Lemma listsplit_loop_groups l v : forall out cur,
  (let (out', cur') := listsplit_loop l v out cur in
   append_if_nonempty out' cur') = out ++ groups l v cur.
Proof.
  induction l as [|x rest IH]; intros out cur; cbn [listsplit_loop groups].
  - apply append_if_nonempty_app.
  - destruct (decide (x = v)) as [->|Hne].
    + rewrite IH, (append_if_nonempty_app out cur), app_assoc. reflexivity.
    + apply IH.
Qed.

Lemma listsplit_groups l v : listsplit l v = groups l v [].
Proof. unfold listsplit. apply (listsplit_loop_groups l v [] []). Qed.

Lemma groups_pieces l v : forall cur,
  v ∉ cur -> Forall (piece v) (groups l v cur).
Proof.
  induction l as [|x rest IH]; intros cur Hcur; cbn [groups].
  - destruct cur; simpl; [constructor|].
    constructor; [split; [discriminate|exact Hcur]|constructor].
  - destruct (decide (x = v)) as [->|Hne].
    + apply Forall_app. split; [|apply IH, not_elem_of_nil].
      destruct cur; simpl; [constructor|].
      constructor; [split; [discriminate|exact Hcur]|constructor].
    + apply IH. rewrite elem_of_app, list_elem_of_singleton.
      intros [?|?]; [contradiction|congruence].
Qed.

Lemma groups_concat l v : forall cur,
  concat (groups l v cur) = cur ++ filter (fun x => x <> v) l.
Proof.
  induction l as [|x rest IH]; intros cur; cbn [groups].
  - rewrite filter_nil, app_nil_r. destruct cur; simpl;
      [reflexivity|rewrite app_nil_r; reflexivity].
  - rewrite filter_cons. destruct (decide (x = v)) as [->|Hne].
    + rewrite decide_False by (intros Hc; apply Hc; reflexivity).
      rewrite concat_app, IH. destruct cur; simpl;
        [reflexivity|rewrite app_nil_r; reflexivity].
    + rewrite decide_True by exact Hne.
      rewrite IH, <- app_assoc. reflexivity.
Qed.
(** * dbseeder.programs: the WQP program (stations, results, batched sink)

    A shallow embedding of [src/dbseeder/programs.py] (class [WqpProgram]) and
    the properties of its identifier reconciler, row mapper, row updater,
    constructor and batched sink.

    Python data is modelled as follows.
    - [str] is [string]; a [dict] keyed by column names is a [gmap string _];
      a [set] of ids is a [gset string]; a [list] is a [list].
    - an exception is a value of [exn]; a call that may raise returns a
      [result].
    - floating point numbers are kept abstract: a type [F] with the zero test
      that decides truthiness and the text that [str.format] prints. *)

From Stdlib Require Import Ascii.
From stdpp Require Import gmap strings list fin_maps pretty.
From Equations Require Import Equations.

Local Open Scope string_scope.
Set Warnings "-register-all".

(** ** Exceptions and results *)

Inductive exn :=
| KeyError (key : string)
| IndexError
| TypeError
| AttributeError
| UnboundLocalError (name : string)
| Exception (msg : string)
| DriverError (msg : string).

Inductive result (A : Type) :=
| Ok (a : A)
| Raise (e : exn).
Arguments Ok {A} a.
Arguments Raise {A} e.

Definition result_bind {A B} (f : A → result B) (r : result A) : result B :=
  match r with
  | Ok a => f a
  | Raise e => Raise e
  end.

Definition result_map {A B} (f : A → B) (r : result A) : result B :=
  match r with
  | Ok a => Ok (f a)
  | Raise e => Raise e
  end.

#[global] Instance result_ret : MRet result := @Ok.
#[global] Instance result_fmap : FMap result := @result_map.
#[global] Instance result_mbind : MBind result := @result_bind.

(** [for x in xs: body x], where the body may raise: the first exception
    ends the loop. *)
Fixpoint for_each {A B} (body : A → result B) (xs : list A) : result (list B) :=
  match xs with
  | [] => Ok []
  | x :: rest =>
      match body x with
      | Raise e => Raise e
      | Ok y =>
          match for_each body rest with
          | Raise e => Raise e
          | Ok ys => Ok (y :: ys)
          end
      end
  end.

(** ** Python values carried by a row *)

Inductive value (F : Type) :=
| VNone
| VStr (s : string)
| VInt (n : Z)
| VFloat (f : F)
| VTuple (t : list (value F)).
Arguments VNone {F}.
Arguments VStr {F} s.
Arguments VInt {F} n.
Arguments VFloat {F} f.
Arguments VTuple {F} t.

(** ** Strings: the marker pattern, [str.format], paths *)

Module Str.

(** [wqx_re = re.compile('(_WQX)-')]: the pattern has no special character
    but the group, so it matches exactly the text [_WQX-]. *)
Definition wqx_marker : string := "_WQX-".

(** [wqx_re.search(s)] as a truth value: some position of [s] starts with
    the marker. *)
Fixpoint wqx_search (s : string) : bool :=
  match s with
  | EmptyString => false
  | String _ rest => String.prefix wqx_marker s || wqx_search rest
  end.

(** [re.sub(wqx_re, '-', s)]: the matches are taken from left to right
    without overlap and each one is replaced by a dash. [skip] counts the
    characters of the current match that are still to pass over. *)
Fixpoint wqx_sub_from (skip : nat) (s : string) : string :=
  match s with
  | EmptyString => EmptyString
  | String c rest =>
      match skip with
      | S k => wqx_sub_from k rest
      | O =>
          if String.prefix wqx_marker s
          then String "-"%char (wqx_sub_from 4 rest)
          else String c (wqx_sub_from 0 rest)
      end
  end.

Definition wqx_sub (s : string) : string := wqx_sub_from 0 s.

Definition is_digit (c : ascii) : bool :=
  let n := nat_of_ascii c in (48 <=? n)%nat && (n <=? 57)%nat.

Definition digit_of (c : ascii) : nat := nat_of_ascii c - 48.

(** [tmpl.format( *args )] for the replacement fields the templates of this
    module use: [{}] takes the next argument and [{d}], with one digit,
    takes argument [d]. A field without its argument raises [IndexError]
    ([None] here). The arguments are inserted as they are. *)
Fixpoint format_from (auto : nat) (tmpl : string) (args : list string)
  : option string :=
  match tmpl with
  | EmptyString => Some EmptyString
  | String c rest =>
      if Ascii.eqb c "{"%char then
        match rest with
        | String c1 rest1 =>
            if Ascii.eqb c1 "}"%char then
              match args !! auto, format_from (S auto) rest1 args with
              | Some a, Some r => Some (a +:+ r)
              | _, _ => None
              end
            else
              match rest1 with
              | String c2 rest2 =>
                  if is_digit c1 && Ascii.eqb c2 "}"%char then
                    match args !! digit_of c1, format_from auto rest2 args with
                    | Some a, Some r => Some (a +:+ r)
                    | _, _ => None
                    end
                  else String c <$> format_from auto rest args
              | EmptyString => String c <$> format_from auto rest args
              end
        | EmptyString => Some (String c EmptyString)
        end
      else String c <$> format_from auto rest args
  end.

» Work instruction: Return each full line of the entries that contains the word "intros".

» Result below:
  induction l as [|x rest IH]; intros out cur; cbn [listsplit_loop groups].
  induction l as [|x rest IH]; intros cur Hcur; cbn [groups].
      intros [?|?]; [contradiction|congruence].
  induction l as [|x rest IH]; intros cur; cbn [groups].
    + rewrite decide_False by (intros Hc; apply Hc; reflexivity).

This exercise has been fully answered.